PLS Programmierbare Logik & Systeme presents its Universal Debug Engine (UDE) 3.0 in Hall A10, Booth A10.215 at embedded world 2011 in Nuremberg from 1 to 3 March 2011. The UDE 3.0 features unique visualization capabilities, an enhanced Eclipse integration and extensive dedicated support for a wide range of popular high-end microcontroller architectures.
One of the new features of the UDE 3.0 is that program trace data can also be displayed as execution sequence diagram. Furthermore, a direct synchronization with the source code is possible with a mouse click. In addition, the resolution was drastically increased for the graphical representation and ranges from nanoseconds for the hardware-based trace all the way to hours.
The new ‘Band’ display mode improves the overview of large data sets. Besides the PC time as X axis, an appropriate variable from the target, for example system tick, can now also deliver time information. Once defined variable expressions are program-wide useable via a global expression clipboard.
Microcontrollers supported by the UDE 3.0 include, among others, Infineon’s new TC1791, TC1793 and TC1798 AUDO MAX devices, based on the TriCore™ version 1.6. The emulation devices of this high-end MCU family, which are specifically designed for troubleshooting and calibration, offer the user significantly advanced diagnostic capabilities in combination with the further improved Universal Emulation Configurator (UEC) of the UDE 3.0. For example, the newly introduced delta comparators allow an easy monitoring of value changes of application variables. Thanks to the arbitration support, the UDE 3.0 is usable together with commonly available calibration tools. Furthermore, the UDE 3.0 is also part of the Eclipse-based ‘TriCore Development Platform’, which was jointly designed by PLS and HighTec.
The UDE 3.0 also offers some interesting architecture-specific features, for instance with regard to the latest 16-bit MCUs of Infineon’s XC2000/XE166 family. On the one hand, the UDE 3.0 supports debugging of applications in cached memory areas. On the other hand, the Universal Emulation Configurator (UEC) of the UDE allows a simple recording of program and data flows when using an XC2000ED Emulation Device as well as a targeted observation of all relevant system operations on the chip. This also enables difficult to locate, application-specific errors to be found quickly.

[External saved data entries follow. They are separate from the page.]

(* ===== verification/KRbtree.v ===== *)
(** * lib/rbtree.c: red-black trees

    The fields of the nodes, the operations both halves of the file share and, for the
    proofs, the trees a store holds.  The two halves of [__rb_insert] and of
    [____rb_erase_color] are mirror images; the definitions take the side [d] of the
    half.  The colour is kept in the lowest bit of the parent pointer, as in the code.
    KRbInsert.v, KRbErase.v and KRbWalk.v hold insertion, removal and iteration. *)

From S2P Require Export KHeap.
Open Scope Z_scope.

(** ** The fields *)

(** [rb_left] or [rb_right]. *)
Inductive side := Left | Right.
Definition opp (d : side) : side := match d with Left => Right | Right => Left end.
(** Of [struct rb_node], of [struct rb_root], and of the timer queues built on them. *)
Inductive field := Parent_color | Child (d : side) | Rb_node | Expires | Next.

#[global] Instance side_eq_dec : EqDecision side.
Proof. solve_decision. Defined.
#[global] Instance field_eq_dec : EqDecision field.
Proof. solve_decision. Defined.
#[global] Instance field_countable : Countable field.
Proof.
  refine (inj_countable'
    (fun f => match f with Parent_color => 0 | Child Left => 1 | Child Right => 2 | Rb_node => 3 | Expires => 4 | Next => 5 end)
    (fun n => if n =? 0 then Parent_color else if n =? 1 then Child Left else if n =? 2 then Child Right
              else if n =? 3 then Rb_node else if n =? 4 then Expires else Next) _).
  by intros [|[]| | |].
Defined.

Abbreviation nodes := (gmap (Z * field) Z).
Abbreviation T := (M nodes).

(** ** The operations of rbtree_augmented.h *)

Definition RB_RED : Z := 0.
Definition RB_BLACK : Z := 1.
Definition __rb_parent (pc : Z) : Z := Z.land pc (u32 (Z.lnot 3)).
Definition __rb_color (pc : Z) : Z := Z.land pc 1.
Definition __rb_is_black (pc : Z) : bool := negb (__rb_color pc =? 0).
Definition __rb_is_red (pc : Z) : bool := __rb_color pc =? 0.
Definition rb_parent (r : Z) : T Z := pc ← ld r Parent_color; mret (__rb_parent pc).
Definition rb_color (rb : Z) : T Z := pc ← ld rb Parent_color; mret (__rb_color pc).
Definition rb_is_red (rb : Z) : T bool := pc ← ld rb Parent_color; mret (__rb_is_red pc).
Definition rb_is_black (rb : Z) : T bool := pc ← ld rb Parent_color; mret (__rb_is_black pc).
Definition rb_set_parent (rb p : Z) : T unit := c ← rb_color rb; st rb Parent_color (Z.lor c p).
Definition rb_set_parent_color (rb p color : Z) : T unit := st rb Parent_color (Z.lor p color).

Definition __rb_change_child (old new parent root : Z) : T unit :=
  if negb (parent =? 0) then
    l ← ld parent (Child Left);
    if l =? old then st parent (Child Left) new else st parent (Child Right) new
  else st root Rb_node new.
(** Case 3: [r]'s leftmost node [s] is further down, with [ks] above it. *)
Lemma wp_erase_leftmost k c l a cr y rr ks cs s rs m b : l <> E ->
  match ks with [] => True | Frame d _ _ _ :: _ => d = Left end -> before ks = [] ->
  let K := ks ++ Frame Left cr y rr :: Frame Right c a l :: k in
  rb cs m (N cs E s rs) -> fits K cs m ->
  b = (match ks with [] => y | Frame _ _ b _ :: _ => b end) ->
  hole γ root K s -∗ in_store γ (par K) (N cs E s rs) -∗
  wp γ (child2 ← ld s (Child Right); st b (Child Left) child2;; st s (Child Right) y;; rb_set_parent y s;;
        dummy_copy a s;; dummy_propagate b s;; erase_move a root b s child2)
    (fun r => erased (before k ++ inorder l ++ inorder (N cr (plug ks (N cs E s rs)) y rr) ++ after k) r.1 ∗ raw a).
Proof.
  iIntros (Hl Hside Hbef K Hr Hf Hb) "Hk (%Hs & Hs & Hsl & Hsr & _ & Hrs)". unfold dummy_copy, dummy_propagate.
  iDestruct (hole_aligned with "Hk") as %HparK. assert (par K = b) as Eb by (subst b; by destruct ks as [|[]]). wp_ld.
  iAssert (wp γ (st b (Child Left) (top rs)) (fun _ => hole γ root K (top rs))) with "[Hk]" as "Hst".
  { rw -Eb. unfold K. destruct ks as [|[d c1 b1 o1] ks]; cbn [app hole par]; [|cbn in Hside; subst d];
      iDestruct "Hk" as "(% & ? & Hd & ?)"; wp_st; by iFrame. }
  wp_binds. iApply (wp_wand with "Hst"). iIntros (_) "Hk". wp_st.
  iDestruct (hole_focus ks with "Hk") as (u) "[(%Hy & Hy & Hyl & Hyr & Hrr & %Ha & Ha & Har & Hal & Hl & Hk) Hf]".
  unfold rb_set_parent at 1, rb_color at 1. cbn [par opp].
  wp_ld. wp_ret. rw color_pack; [|apply Ha]. wp_st. wp_ret. wp_ret. wp_binds.
  iApply (wp_erase_move k a c l s (par K) cs _ s rs b with "Hk Ha Hal Hl Hs Hsl Hrs"); [done| |done|].
  { exact HparK. }
  iIntros "Hk Hs Hsl Hl Hrs Ha Hal". iSplitR "Ha Hal Har"; [|by iSplitL "Ha"; [iExists _|iSplitL "Hal"; iExists _]].
  set (K' := ks ++ Frame Left cr y rr :: Frame Right c s l :: k).
  assert (fits K' cs m) as Hf'.
  { unfold K in Hf. apply fits_app in Hf as (c' & n' & Hk & Hf'). apply Hf'. inversion Hk; subst.
    - constructor; [by eapply fits_addr|done].
    - econstructor; [by eapply fits_addr|done]. }
  assert (par K' = b) as Eb' by (subst b; by destruct ks as [|[]]). rw -Eb'. cbn [fst].
  iApply (erased_child K' cs m s rs with "[-Hrs] Hrs"); [done|done| |].
  { unfold K'. rw before_app after_app Hbef. cbn. rw inorder_plug Hbef. cbn. repeat (rw -!app_assoc; cbn). done. }
  iApply ("Hf" $! (Frame Left cr y rr :: Frame Right c s l :: k) with "[//]"). cbn [hole par opp]. rw pack_code. by iFrame "∗%".
Qed.
(* ===== verification/KTimerqueue.v ===== *)
(** * lib/timerqueue.c: queues of timers

    A red-black tree of timers ordered by their time, with the earliest one cached in the
    head.  A [struct rb_node] is the first member of a timer and a [struct rb_root] that
    of the head, so the addresses are the same.  The queue is specified as a list. *)

From stdpp Require Import sorting.
From S2P Require Import KRbtree KRbInsert KRbErase KRbWalk.
Open Scope Z_scope.

(** [while ( *p ) ...]; [p] points to a field; what is returned is [p] and [parent]. *)
Fixpoint add_loop (fuel : nat) (node : Z) (p : Z * field) (parent : Z) : T ((Z * field) * Z) :=
  match fuel with
  | O => die NoFuel
  | S fuel' =>
      v ← ld p.1 p.2;
      if negb (v =? 0) then
        let parent := v in
        e ← ld node Expires;
        e' ← ld parent Expires;
        v ← ld p.1 p.2;
        if e <? e' then add_loop fuel' node (v, Child Left) parent
        else add_loop fuel' node (v, Child Right) parent
      else mret (p, parent)
  end.

Definition timerqueue_add (head node : Z) : T unit :=
  _ ← RB_EMPTY_NODE node;   (* WARN_ON_ONCE *)
  fuel ← gets size_of;
  '(p, parent) ← add_loop fuel node (head, Rb_node) 0;
  rb_link_node node parent p;;
  rb_insert_color node head;;
  next ← ld head Next;
  first ← (if next =? 0 then mret true else
             e ← ld node Expires; next ← ld head Next; e' ← ld next Expires; mret (e <? e'));
  if first : bool then st head Next node else mret tt.

Definition timerqueue_del (head node : Z) : T unit :=
  _ ← RB_EMPTY_NODE node;   (* WARN_ON_ONCE *)
  next ← ld head Next;
  (if next =? node then
     rbn ← rb_next node;
     st head Next (if negb (rbn =? 0) then rbn else 0)
   else mret tt);;
  rb_erase node head;;
  RB_CLEAR_NODE node.

Definition timerqueue_iterate_next (node : Z) : T Z :=
  if node =? 0 then mret 0
  else next ← rb_next node; if next =? 0 then mret 0 else mret next.

Definition timerqueue_getnext (head : Z) : T Z := ld head Next.
Definition timerqueue_init (node : Z) : T unit := RB_CLEAR_NODE node.
Definition timerqueue_init_head (head : Z) : T unit := st head Rb_node 0;; st head Next 0.

(** ** The specification *)

Section queue.
Context (τ : Z -> Z).   (* the time of a timer *)

(** A queue is the list of its timers, by time; a timer goes behind those of its time. *)
Fixpoint enqueue (n : Z) (l : list Z) : list Z :=
  match l with
  | [] => [n]
  | a :: l' => if τ n <? τ a then n :: l else a :: enqueue n l'
  end.
Definition dequeue (n : Z) (l : list Z) : list Z := filter (fun a => a <> n) l.
Definition by_time (a b : Z) : Prop := τ a <= τ b.
(* ===== verification/KFifo.v ===== *)
(** * lib/kfifo.c and include/linux/kfifo.h: ring buffers

    The structure with its two free-running indices, the copies in one or two pieces
    around the end of the buffer, the operations on plain fifos (of bytes or elements),
    with those that copy from and to user space, and the refinement of a bounded queue.
    Fifos of records and the scatter lists for DMA are not modelled.  The write barriers
    between a copy and the update of an index have no effect in a sequential run. *)

From S2P Require Import Prelude Ioctl KString KMath.
Open Scope Z_scope.

(** [data] is [NULL] or the object the fifo's buffer is, with its real size. *)
Record __kfifo := MkKfifo {
  in_ : Z;
  out : Z;
  mask : Z;
  esize : Z;
  data : option (list Z);
}.
Definition set_in (v : Z) (k : __kfifo) := MkKfifo v (out k) (mask k) (esize k) (data k).
Definition set_out (v : Z) (k : __kfifo) := MkKfifo (in_ k) v (mask k) (esize k) (data k).
Definition set_data (v : option (list Z)) (k : __kfifo) := MkKfifo (in_ k) (out k) (mask k) (esize k) v.

(** What the macros read off the type of their argument: [sizeof( *fifo->type)],
    [sizeof( *fifo->rectype)] and [__is_kfifo_ptr]. *)
Record kfifo_type := MkType {
  sizeof_type : Z;
  recsize : Z;
  is_kfifo_ptr : bool;
}.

The latest version of the Universal Debug Engine also promises dedicated support for the Power Architecture based SPC56 family from STMicroelectronics and the Qorivva MPC55xx and MPC56xx series from Freescale. With the UDE 3.0, for instance, derivatives with dual e200 cores such as the SPC56EL or MPC5643L can be debugged both in the safety-relevant Lockstep Mode (LS Mode or LSM) and the Decoupled Parallel Mode (DP Mode or DPM). In addition, a complete Eclipse-based development environment is provided to developers with the ‘Power Architecture Development Platform’.
Last but not least, the UDE 3.0 also supports a variety of Cortex-M0, Cortex-M3 and Cortex-M4 derivatives of different manufacturers, whereby all CoreSight technologies such as Serial Wire Debug (SWD), Serial Wire Viewer (SWV), Instrumentation Trace Macrocell (ITM) and Enhanced Trace Macrocell (ETM) are used by the debugger. Examples of this are the Cortex-M3 based AT91SAM3 MCU from Atmel, the EFM32 devices from Energy Micro, the LPC11xx/LPC17xx families from NXP, the Stellaris microcontrollers from Texas Instruments and the TMPM3x0 series from Toshiba.
The Universal Debug Engine 3.0 is available for all 32-bit and 64-bit versions from Windows XP to Windows 7 and can be integrated at no extra cost in Eclipse environments based on Ganymede 3.4.x, Galileo 3.5.x and Helios 3.6 with the appropriate C/C++-IDE (CDT 5.0.x,6.0,7.0). Access to the target takes place via the supplementary Universal Access Devices UAD2 and UAD3+ from PLS, whereby the UAD3+ enables the user multi-target support with debug clock rates of up to 100 MHz, up to 4 GByte trace memory (Nexus, CoreSight ETM) and recording of trace signals to 500 MHz.